You are viewing a plain text version of this content. The canonical link for it is here.
Posted to dev@flink.apache.org by "Yordan Pavlov (Jira)" <ji...@apache.org> on 2023/04/04 13:08:00 UTC

[jira] [Created] (FLINK-31727) Source parallelism should match number of Kafka partitions

Yordan Pavlov created FLINK-31727:
-------------------------------------

             Summary: Source parallelism should match number of Kafka partitions
                 Key: FLINK-31727
                 URL: https://issues.apache.org/jira/browse/FLINK-31727
             Project: Flink
          Issue Type: Bug
          Components: Connectors / Kafka
    Affects Versions: 1.17.0
            Reporter: Yordan Pavlov
         Attachments: fill-topic.sh, main.scala

We seem to have hit a problem in how Flink fires windows, the problem presents itself on job recovery. To simplify the problem I am attaching a simple self sustained Flink job which illustrates the problem. What we have inside is, a KafkaSource consuming a topic with 3 partitions with job parallelism of 1. Right after the source data is consumed we have a TimeWindow, watermarks are constructed based on event data. For simplicity, data in the Kafka topic is just integers, which are also used as watermarks. The topic looks like so:
{quote}partition 0: 0, 3, 6, 9, 12 ...

partition 1: 1, 4, 7, 10, 13 ...

partition 2: 2, 5, 8, 11, 14 ...
{quote}
What we expect, and what is the case before a restart, is for Flink to wait for watermarks to progress on each of the 3 partitions and only then trigger windows. If this is met, we have windows triggered for each consecutive number.

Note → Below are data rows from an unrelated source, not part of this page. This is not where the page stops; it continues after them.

(** * go-i2c: register-level I2C access over a Linux bus device node

    A shallow embedding of [i2c.go].  The driver is a thin layer over an
    [*os.File]: every method is a short sequence of calls to [File.Write]
    and [File.Read] with some fixed-width integer arithmetic in between.

    The embedding keeps both aspects:
    - Go's [uint16] / [int16] / [byte] arithmetic is written out on [Z]
      with explicit wrap-around;
    - the calls that leave the package ([os.OpenFile], the [ioctl] system
      call, [File.Write], [File.Read], [File.Close], the logger) are
      recorded, in order, with their arguments and results, so that a run
      of a method yields its result together with the traffic it caused. *)

From Stdlib Require Import ZArith List String Lia Bool.
From Stdlib Require Import Strings.Byte.
From Stdlib Require Import DecimalString.
Import ListNotations.
Local Open Scope Z_scope.

(** ** Fixed-width integers *)

Module GoInt.

(** Conversion to [uint16]: reduction modulo 2^16. *)
Definition uint16 (z : Z) : Z := z mod 65536.

(** Conversion to [int16]: two's-complement reduction to
    [-32768 .. 32767]. *)
Definition int16 (z : Z) : Z := (z + 32768) mod 65536 - 32768.

(** The numeric value of a byte, [0 .. 255]. *)
Definition byte_val (b : byte) : Z := Z.of_N (Byte.to_N b).

(** Conversion to [byte]: keeps the low eight bits. *)
Definition to_byte (z : Z) : byte :=
  match Byte.of_N (Z.to_N (z mod 256)) with
  | Some b => b
  | None => x00
  end.

(** [len] of a slice, as a Go [int]. *)
Definition len {A : Type} (l : list A) : Z := Z.of_nat (List.length l).

(** Operators on [uint16] operands; the result is reduced again. *)
Definition shl_u16 (x : Z) (s : Z) : Z := uint16 (Z.shiftl x s).
Definition shr_u16 (x : Z) (s : Z) : Z := Z.shiftr x s.
Definition add_u16 (x y : Z) : Z := uint16 (x + y).
Definition mul_u16 (x y : Z) : Z := uint16 (x * y).

(** Operators on [int16] operands.  [>>] on a signed operand is the
    arithmetic shift, which is what [Z.shiftr] is on negative numbers;
    [&] acts on the two's-complement representation, as [Z.land]. *)
Definition shl_s16 (x : Z) (s : Z) : Z := int16 (Z.shiftl x s).
Definition shr_s16 (x : Z) (s : Z) : Z := Z.shiftr x s.
Definition add_s16 (x y : Z) : Z := int16 (x + y).

End GoInt.
Import GoInt.

(** ** Errors, files and recorded calls *)

(** Go's [error] values that can reach the driver: a bare
    [syscall.Errno] (from [ioctl]) or an error produced by package [os]. *)
Inductive error : Type :=
| Errno (code : Z)
| PathError (op : string) (path : string) (code : Z)
| EOF.

(** An [*os.File]; [Fd] is the descriptor returned by [f.Fd()]. *)
Record File : Type := mkFile { Fd : Z }.

(** A [*logrus.Logger]: the one made by [logrus.New()] or one supplied
    by the caller. *)
Inductive Logger : Type :=
| LogrusNew
| UserLogger (id : Z).

(** The [Debugf] calls of the package, one constructor per format
    string, carrying the arguments. *)
Inductive Msg : Type :=
| MsgWriteBytes (n : Z) (hex : list byte)
| MsgReadBytes (n : Z) (hex : list byte)
| MsgReadReg (n : Z) (reg : byte)
| MsgReadU8 (value reg : byte)
| MsgWriteU8 (value reg : byte)
| MsgReadU16 (w : Z) (reg : byte)
| MsgReadS16 (w : Z) (reg : byte)
| MsgWriteU16 (buf : list byte) (reg : byte)
| MsgWriteS16 (value : Z) (reg : byte).

(** A call that left the package, with its result. *)
Inductive IOEvent : Type :=
| IoOpenFile (name : string) (flag perm : Z) (r : File + error)
| IoIoctl (fd cmd arg : Z) (errno : Z)
| IoWrite (f : File) (payload : list byte) (n : Z) (err : option error)
| IoRead (f : File) (want : Z) (data : list byte) (err : option error)
| IoClose (f : File) (err : option error).

(** The error an external call ended with, if any. *)
Definition io_error (ev : IOEvent) : option error :=
  match ev with
  | IoOpenFile _ _ _ (inl _) => None
  | IoOpenFile _ _ _ (inr e) => Some e
  | IoIoctl _ _ _ errno => if errno =? 0 then None else Some (Errno errno)
  | IoWrite _ _ _ err => err
  | IoRead _ _ _ err => err
  | IoClose _ err => err
  end.

(** What a recording double of the byte stream sees: the payload of
    each write, the requested length of each read. *)
Inductive BusOp : Type :=
| BusWrite (payload : list byte)
| BusRead (want : Z).

Fixpoint bus_traffic (evs : list IOEvent) : list BusOp :=
  match evs with
  | [] => []
  | IoWrite _ payload _ _ :: rest => BusWrite payload :: bus_traffic rest
  | IoRead _ want _ _ :: rest => BusRead want :: bus_traffic rest
  | _ :: rest => bus_traffic rest
  end.

(** The close calls among the recorded ones. *)
Fixpoint closes (evs : list IOEvent) : list File :=
  match evs with
  | [] => []
  | IoClose f _ :: rest => f :: closes rest
  | _ :: rest => closes rest
  end.

(** ** The operating system behind the file

    Everything below the driver is a state [K] with one transition per
    call.  [file_Read k f want] yields the bytes the device supplies for
    a read of at most [want] bytes. *)
Class OS (K : Type) : Type := {
  os_OpenFile : K -> string -> Z -> Z -> K * (File + error);
  sys_ioctl : K -> Z -> Z -> Z -> K * Z;
  file_Write : K -> File -> list byte -> K * (Z * option error);
  file_Read : K -> File -> Z -> K * (list byte * option error);
  file_Close : K -> File -> K * option error
}.

(** ** Runs

    A run either returns a value or panics; either way it leaves a
    state, the external calls it made and the log lines it emitted. *)
Inductive Result (A : Type) : Type :=
| Val (a : A)
| Panic (msg : string).
Arguments Val {A} a.
Arguments Panic {A} msg.

Record Out (K A : Type) : Type := mkOut {
  res : Result A;
  st : K;
  io : list IOEvent;
  diag : list (Logger * Msg)
}.
Arguments mkOut {K A} res st io diag.
Arguments res {K A} o.
Arguments st {K A} o.
Arguments io {K A} o.
Arguments diag {K A} o.

Definition M (K A : Type) : Type := K -> Out K A.

Definition ret {K A : Type} (a : A) : M K A :=
  fun k => mkOut (Val a) k [] [].

Definition bind {K A B : Type} (m : M K A) (f : A -> M K B) : M K B :=
  fun k =>
    match m k with
    | mkOut (Panic msg) k' evs ds => mkOut (Panic msg) k' evs ds
    | mkOut (Val a) k' evs ds =>
        match f a k' with
        | mkOut r k'' evs' ds' => mkOut r k'' (evs ++ evs') (ds ++ ds')
        end
    end.

Definition panic {K A : Type} (msg : string) : M K A :=
  fun k => mkOut (Panic msg) k [] [].

Declare Scope go_scope.
Delimit Scope go_scope with go.
Notation "x <- m ;; k" := (bind m (fun x => k))
  (at level 61, m at next level, right associativity) : go_scope.
Notation "' pat <- m ;; k" := (bind m (fun x => match x with pat => k end))
  (at level 61, pat pattern, m at next level, right associativity) : go_scope.
Notation "m ;; k" := (bind m (fun _ => k))
  (at level 61, right associativity) : go_scope.
Local Open Scope go_scope.

(** ** Slices *)

(** The largest size the Go runtime accepts for one allocation on
    64-bit Linux: [1 << 48] (48 heap address bits).  Where [int] has 32
    bits every non-negative [int] is below the limit of that platform
    and below this one, so the check below decides the same there. *)
Definition maxAlloc : Z := 0x1000000000000.

(** [make([]byte, n)]: the runtime panics when the length is negative
    or above the allocation limit, and otherwise yields a zeroed slice.
    A length that passes this check is taken to be allocated: running
    out of memory aborts the process, which is neither a panic nor a
    result. *)
Definition make {K : Type} (n : Z) : M K (list byte) :=
  if (n <? 0) || (maxAlloc <? n)
  then panic "runtime error: makeslice: len out of range"
  else ret (repeat x00 (Z.to_nat n)).

(** [buf[i]], with the bounds check. *)
Definition index {K : Type} (buf : list byte) (i : nat) : M K byte :=
  match nth_error buf i with
  | Some b => ret b
  | None => panic "runtime error: index out of range"
  end.

(** The effect of a read on the caller's buffer: the bytes received
    overwrite its front, the rest keeps its content. *)
Definition fill (buf data : list byte) : list byte :=
  let got := firstn (List.length buf) data in
  got ++ skipn (List.length got) buf.

(** ** The driver *)

Definition i2cSlave : Z := 0x0703.
Definition O_RDWR : Z := 2.

(** The permission bits [0600] (octal). *)
Definition perm0600 : Z := 384.

(** [fmt.Sprintf("/dev/i2c-%d", bus)]. *)
Definition device_path (bus : Z) : string :=
  ("/dev/i2c-" ++ NilZero.string_of_int (Z.to_int bus))%string.

Record I2C : Type := mkI2C { rc : File; log : Logger }.

Section Driver.

Context {K : Type} {os : OS K}.

(** *** Calls that leave the package *)

Definition OpenFile (name : string) (flag perm : Z) : M K (File + error) :=
  fun k =>
    let (k', r) := os_OpenFile k name flag perm in
    mkOut (Val r) k' [IoOpenFile name flag perm r] [].

Definition Syscall_ioctl (fd cmd arg : Z) : M K Z :=
  fun k =>
    let (k', errno) := sys_ioctl k fd cmd arg in
    mkOut (Val errno) k' [IoIoctl fd cmd arg errno] [].

Definition File_Write (f : File) (buf : list byte) : M K (Z * option error) :=
  fun k =>
    let (k', r) := file_Write k f buf in
    mkOut (Val r) k' [IoWrite f buf (fst r) (snd r)] [].

(** [f.Read(buf)]: returns the buffer as the call leaves it, the
    count and the error. *)
Definition File_Read (f : File) (buf : list byte)
  : M K (list byte * Z * option error) :=
  fun k =>
    let (k', r) := file_Read k f (len buf) in
    let buf' := fill buf (fst r) in
    let n := len (firstn (List.length buf) (fst r)) in
    mkOut (Val (buf', n, snd r)) k' [IoRead f (len buf) (fst r) (snd r)] [].

Definition File_Close (f : File) : M K (option error) :=
  fun k =>
    let (k', r) := file_Close k f in
    mkOut (Val r) k' [IoClose f r] [].

Definition Debugf (l : Logger) (m : Msg) : M K unit :=
  fun k => mkOut (Val tt) k [] [(l, m)].

(** *** [ioctl] *)
Definition ioctl (fd cmd arg : Z) : M K (option error) :=
  err <- Syscall_ioctl fd cmd arg ;;
  if negb (err =? 0) then ret (Some (Errno err)) else ret None.

(** *** [NewI2C] *)
Definition NewI2C (addr : byte) (bus : Z) : M K (option I2C * option error) :=
  r <- OpenFile (device_path bus) O_RDWR perm0600 ;;
  match r with
  | inr err => ret (None, Some err)
  | inl f =>
      err <- ioctl (Fd f) i2cSlave (byte_val addr) ;;
      match err with
      | Some e => ret (None, Some e)
      | None => ret (Some (mkI2C f LogrusNew), None)
      end
  end.

(** *** [SetLogger]: [log.WithField(..).Logger] is [log] itself. *)
Definition SetLogger (v : I2C) (l : Logger) : I2C := mkI2C (rc v) l.

Definition write (v : I2C) (buf : list byte) : M K (Z * option error) :=
  File_Write (rc v) buf.

Definition WriteBytes (v : I2C) (buf : list byte) : M K (Z * option error) :=
  Debugf (log v) (MsgWriteBytes (len buf) buf) ;;
  write v buf.

Definition read (v : I2C) (buf : list byte)
  : M K (list byte * Z * option error) :=
  File_Read (rc v) buf.

(** [ReadBytes] works on the caller's slice; the slice after the call
    is the first component of the result. *)
Definition ReadBytes (v : I2C) (buf : list byte)
  : M K (list byte * Z * option error) :=
  '(buf, n, err) <- read v buf ;;
  match err with
  | Some e => ret (buf, n, Some e)
  | None =>
      Debugf (log v) (MsgReadBytes (len buf) buf) ;;
      ret (buf, n, None)
  end.

Definition Close (v : I2C) : M K (option error) :=
  File_Close (rc v).

(** *** Register reads *)

(** The results follow Go's tuples; a [nil] slice is [None]. *)
Definition ReadRegBytes (v : I2C) (reg : byte) (n : Z)
  : M K (option (list byte) * Z * option error) :=
  Debugf (log v) (MsgReadReg n reg) ;;
  '(_, err) <- WriteBytes v [reg] ;;
  match err with
  | Some e => ret (None, 0, Some e)
  | None =>
      buf <- make n ;;
      '(buf, c, err) <- ReadBytes v buf ;;
      match err with
      | Some e => ret (None, 0, Some e)
      | None => ret (Some buf, c, None)
      end
  end.

Definition ReadRegU8 (v : I2C) (reg : byte) : M K (byte * option error) :=
  '(_, err) <- WriteBytes v [reg] ;;
  match err with
  | Some e => ret (x00, Some e)
  | None =>
      buf <- make 1 ;;
      '(buf, _, err) <- ReadBytes v buf ;;
      match err with
      | Some e => ret (x00, Some e)
      | None =>
          b0 <- index buf 0 ;;
          Debugf (log v) (MsgReadU8 b0 reg) ;;
          ret (b0, None)
      end
  end.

The problem we observe happens on restart, then Flink would start fire windows even though it seems to be reading data only from some of the partitions.

Please find attached program, I am also attaching a simple Bash script used to generate the Kafka input data.

[^main.scala]

[^fill-topic.sh]

 

We do not see the problem if we set parallelism to 3 and the job have 3 slots per task manager. Going through the documentation I did not see such requirement though, this may be hard to enforce for all jobs.

Regards



--
This message was sent by Atlassian Jira
(v8.20.10#820010)